J'ai pris beaucoup de risques dans ma vie pour être heureuse et, encore une fois, j'en suis à un point de ma vie où je veux juste être moi-même. Et je me sens enfin à l'aise en étant heureuse. Je veux rouler et danser au rythme de ma musique. Je veux traverser les rivières en riant comme une idiote qui n'a emporté que des chaussures de vélo, pas de bottes imperméables. Je veux m'amuser, faire des roues arrière, rouler sans les mains, faire la course avec mes amis et risquer d'être heureuse plutôt que de prétendre être cool ou de faire ce que les autres pourraient penser être cool.

La course de Devilstone, « L'Ocho« Le nom de l'événement de cette année m'a permis de faire exactement cela. J'ai tout risqué et les gens du rallye m'ont simplement accepté comme je suis. Ils ont accueilli mon côté bizarre, ma folie et mon envie de m'amuser sur des motos, car ils voulaient tous ces choses aussi. Peu importe d'où nous venions, quelle moto nous conduisions, comment nous roulions ou quoi que ce soit.
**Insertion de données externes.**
Lemma deposit_run (Hlaws : chain_laws) w a remaining args w' ev :
  deposit w a remaining args = Ok (w', ev) -> DepositRun w a w'.
Proof.
  intros Hx. pose proof (deposit_vault_and_frame _ _ _ _ _ _ (cl_transfer Hlaws) Hx) as (Hd & _ & Hfr).
  pose proof (deposit_effects _ _ _ _ _ _ Hx) as (_ & _ & d & s & v & d' & s' & v' & Hd1 & _ & _ & Hd' &
    _ & _ & _ & _ & Ed' & _).
  assert (d = acc_data (dp_domain a)) as -> by congruence.
  assert (d_market d' = d_market (acc_data (dp_domain a))) as Em by (subst d'; by destruct (_ =? 0)).
  clear Ed'. unfold deposit, handle_deposit_v0, deposit_constraints in Hx. inv_guarded.
  match goal with H : select_asset _ _ _ = Ok ?r |- _ => destruct r as [[mint bump] before] end.
  unfold validate_protected_token_account in *. inv_guarded. to_prop. simpl in *.
  repeat match goal with H : is_account _ _ _ _ = true |- _ => apply is_account_loaded in H end.
  match goal with H : transfer_checked _ _ _ _ _ = Ok ?w1 |- _ =>
    pose proof (cl_keeps Hlaws _ _ _ _ _ _ H) as Hk1;
    pose proof (cl_transfer_core Hlaws _ _ _ _ _ _ H) as Hn1 end.
  split; try done.
  - by exists d'.
  - intros k t Ht. destruct (Hk1 k t Ht) as (t' & Ht' & ? & ?). exists t'. split; [|done].
    rewrite token_at_store_ne; [done|]. exact (not_eq_sym (token_domain_ne _ _ _ _ _ Ht Hd)).
  - intros k dat Hdat Hk Hl. apply Hn1; [done|]. unfold key in *; simpl in *.
    by rewrite lookup_insert_ne in Hl by done.
Qed.

(** No market's account is a provider's. *)
Lemma deposit_source_foreign s w a w' k :
  kept s w -> key_holder (dp_provider a) -> DepositRun w a w' ->
  k = s_domain s \/ k = s_ledger s \/ k ∈ site_vaults s \/ is_Some (market_at w k) ->
  key (dp_provider_source a) <> k.
Proof.
  intros Hk Hu [_ _ Ht [Hs Ho] _ _ _ _].
  eapply holder_account_foreign; [exact Hk | exact Ht | rewrite Ho; auto].
Qed.

Lemma deposit_canonical w a w' : DepositRun w a w' -> canonical w -> canonical w'.
Proof.
  intros [Hd (d' & Hd' & Em) _ _ _ _ _ Hcore] [Cd Cl]. split; intros k x Hx.
  - destruct (decide (k = key (dp_domain a))) as [->|Hne].
    + assert (x = d') as -> by congruence. rewrite Em. by apply Cd.
    + apply Cd. apply domain_at_data. apply Hcore; [done..|]. by apply domain_at_data.
  - apply Cl. apply fee_ledger_at_data. apply Hcore; [done| |by apply fee_ledger_at_data].
    intros ->. apply (domain_ledger_ne _ _ _ _ _ Hd' Hx). done.
Qed.

(** A deposit into another domain. *)
Lemma deposit_leaves s w a w' :
  kept s w -> key_holder (dp_provider a) -> DepositRun w a w' -> key (dp_domain a) <> s_domain s ->
  leaves s w w'.
Proof.
  intros Hk Hu Hr Hne. pose proof (fun k => deposit_source_foreign _ _ _ _ k Hk Hu Hr) as Hsrc.
  destruct Hr as [Hd _ Ht _ [Hv Hvo] _ Hfr _].
  destruct (kp_books _ _ Hk) as (d & l & m & Hsd & Hsl & _).
  apply frame_leaves; [done|]. intros k _ Hor.
  destruct Hor as [->|[->|[Hin|[m' Hm]]]].
  - apply Hfr; [done | apply not_eq_sym; auto | exact (not_eq_sym (token_domain_ne _ _ _ _ _ Hv Hsd))].
  - apply Hfr; [exact (not_eq_sym (domain_ledger_ne _ _ _ _ _ Hd Hsl)) | apply not_eq_sym; auto |
      exact (not_eq_sym (token_ledger_ne _ _ _ _ _ Hv Hsl))].
  - apply Hfr; [| apply not_eq_sym; auto |]; intros ->.
    + destruct (site_vault_token _ _ _ Hk Hin) as [t Hkt].
      exact (token_domain_ne _ _ _ _ _ Hkt Hd eq_refl).
    + destruct (site_vault_owner _ _ _ _ Hk Hin Hv) as [[E|E] _]; [congruence|].
      rewrite Hvo in E. exact (domain_ledger_ne _ _ _ _ _ Hd Hsl E).
  - rewrite market_at_data in Hm. apply Hfr; intros ->.
    + rewrite domain_at_data in Hd. congruence.
    + unfold token_at in Ht. by rewrite Hm in Ht.
    + unfold token_at in Hv. by rewrite Hm in Hv.
Qed.

Lemma keeps_vault w w' k authority :
  keeps_owner w w' -> vault_of w k authority -> vault_of w' k authority.
Proof.
  intros Hk (t & Ht & <- & Hd). destruct (Hk k t Ht) as (t' & Ht' & Ho & Hd'). exists t'. auto.
Qed.

(** A market's own instruction keeps its accounts. *)
Lemma own_step_kept s w w' d l m d' l' :
  kept s w -> keeps_owner w w' ->
  domain_at w (s_domain s) = Some d -> fee_ledger_at w (s_ledger s) = Some l ->
  market_at w (d_market d) = Some m -> market_at w' (d_market d) = Some m ->
  domain_at w' (s_domain s) = Some d' -> d_market d' = d_market d ->
  fee_ledger_at w' (s_ledger s) = Some l' -> fl_market l' = fl_market l ->
  fl_mint_a l' = fl_mint_a l -> fl_fee_vault_bump l' = fl_fee_vault_bump l ->
  kept s w'.
Proof.
  intros [Hp (d0 & l0 & m0 & Hd0 & Hl0 & Hm0 & E1 & E2 & E3) (Va & Vb & Vf)] Hk Hd Hl Hm Hm' Hd' Ed Hl'
    El1 El2 El3. simplify_eq. split; [done | | split_and!; by eapply keeps_vault].
  exists d', l', m0. rewrite Ed, El1, El2, El3. by split_and!.
Qed.

Lemma deposit_kept s w a w' :
  kept s w -> key_holder (dp_provider a) -> DepositRun w a w' -> key (dp_domain a) = s_domain s ->
  kept s w'.
Proof.
  intros Hk Hu Hr Kd. pose proof (fun k => deposit_source_foreign _ _ _ _ k Hk Hu Hr) as Hsrc.
  destruct Hr as [Hd (d' & Hd' & Em) Ht _ [Hv _] Hkeep Hfr _].
  destruct (kp_books _ _ Hk) as (d & l & m & Hsd & Hsl & Hm & _). rewrite Kd in *.
  assert (d = acc_data (dp_domain a)) as -> by congruence.
  eapply own_step_kept; try eassumption; try reflexivity.
  - rewrite market_at_data in *. rewrite Hfr; [done|..]; intros E; rewrite E in Hm.
    + rewrite domain_at_data in Hsd. congruence.
    + unfold token_at in Ht. by rewrite Hm in Ht.
    + unfold token_at in Hv. by rewrite Hm in Hv.
  - unfold fee_ledger_at. rewrite Hfr; [exact Hsl | | apply not_eq_sym; auto |].
    + exact (not_eq_sym (domain_ledger_ne _ _ _ _ _ Hsd Hsl)).
    + exact (not_eq_sym (token_ledger_ne _ _ _ _ _ Hv Hsl)).
Qed.

(** ** Settlements *)

(** The domain, the fee ledger and the market of an admitted envelope. *)
Lemma admitted_books w e :
  admitted w e ->
  let d := acc_data (ev_domain e) in
  let l := acc_data (ev_fee_ledger e) in
  domain_at w (key (ev_domain e)) = Some d /\ fee_ledger_at w (key (ev_fee_ledger e)) = Some l /\
  tokens_loaded w e /\ market_at w (d_market d) = Some (acc_data (ev_market e)) /\
  fl_market l = d_market d /\ fl_mint_a l = m_mint_a (acc_data (ev_market e)) /\
  canonical_domain_vault (key (ev_domain e)) ASSET_A_INDEX_V0 (d_vault_a_bump d) =
    Ok (key (ev_vault_a e)) /\
  canonical_domain_vault (key (ev_domain e)) ASSET_B_INDEX_V0 (d_vault_b_bump d) =
    Ok (key (ev_vault_b e)) /\
  canonical_fee_vault (key (ev_fee_ledger e)) (fl_fee_vault_bump l) = Ok (key (ev_fee_vault e)).
Proof.
  intros [Hl Hs _ _ _]. pose proof (envelope_loaded_tokens _ _ Hl) as (Ht & Hd & Hf).
  unfold envelope_loaded in Hl. to_prop.
  match goal with H : is_account market_at _ _ _ = true |- _ => apply is_account_loaded in H end.
  unfold validate_envelope_state, validate_market_domain, validate_fee_ledger in Hs. inv_guarded.
  split_and!; congruence || done.
Qed.

Lemma admitted_vaults w e :
  admitted w e ->
  ta_owner (acc_data (ev_vault_a e)) = key (ev_domain e) /\
  ta_owner (acc_data (ev_vault_b e)) = key (ev_domain e) /\
  ta_owner (acc_data (ev_fee_vault e)) = key (ev_fee_ledger e).
Proof.
  intros [_ _ Hv _ _]. unfold validate_vaults, validate_protected_token_account in Hv. by inv_guarded.
Qed.

(** An envelope that names the domain of a site names all of its accounts. *)
Lemma admitted_on_site s w b e :
  canonical w -> kept s w -> holds s w b -> admitted w e -> key (ev_domain e) = s_domain s ->
  on_site s e.
Proof.
  intros [_ Cl] [_ (d & l & m & Hd & Hl & Hm & E1 & E2 & E3) _]
    (_ & d0 & l0 & va & vb & vf & Hd0 & Hl0 & Ca & Cb & _)
    (Ad & Al & _ & Am & A1 & A2 & A3 & A4 & A5)%admitted_books Kd. simpl in *.
  rewrite Kd in *. simplify_eq.
  assert (key (ev_fee_ledger e) = s_ledger s) as Kl.
  { rewrite <- (Cl _ _ Al), <- (Cl _ _ Hl). congruence. }
  rewrite Kl in *. simplify_eq. split_and!; congruence.
Qed.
C'était juste de l'acceptation, quelque chose de plus en plus difficile à trouver dans les groupes de nos jours.

Maintenant, même si j'ai dit plus tôt que je craignais de mettre en lumière cet événement, j'espère vraiment qu'il va se développer. Je veux que plus de gens en fassent l'expérience, et c'est vrai, je pense que ce que Brady et l'équipe de Go Fast, Don't Die ont mis en place est quelque chose qui a le potentiel d'aider notre communauté brisée. La Devilstone Run, bien qu'il ne s'agisse que d'une balade à moto, est quelque chose qui suscite l'empathie et nous rappelle que nous sommes tous humains et que nous ne sommes pas si différents les uns des autres.

C'était une aventure exaltante. J'ai hâte d'être à l'année prochaine.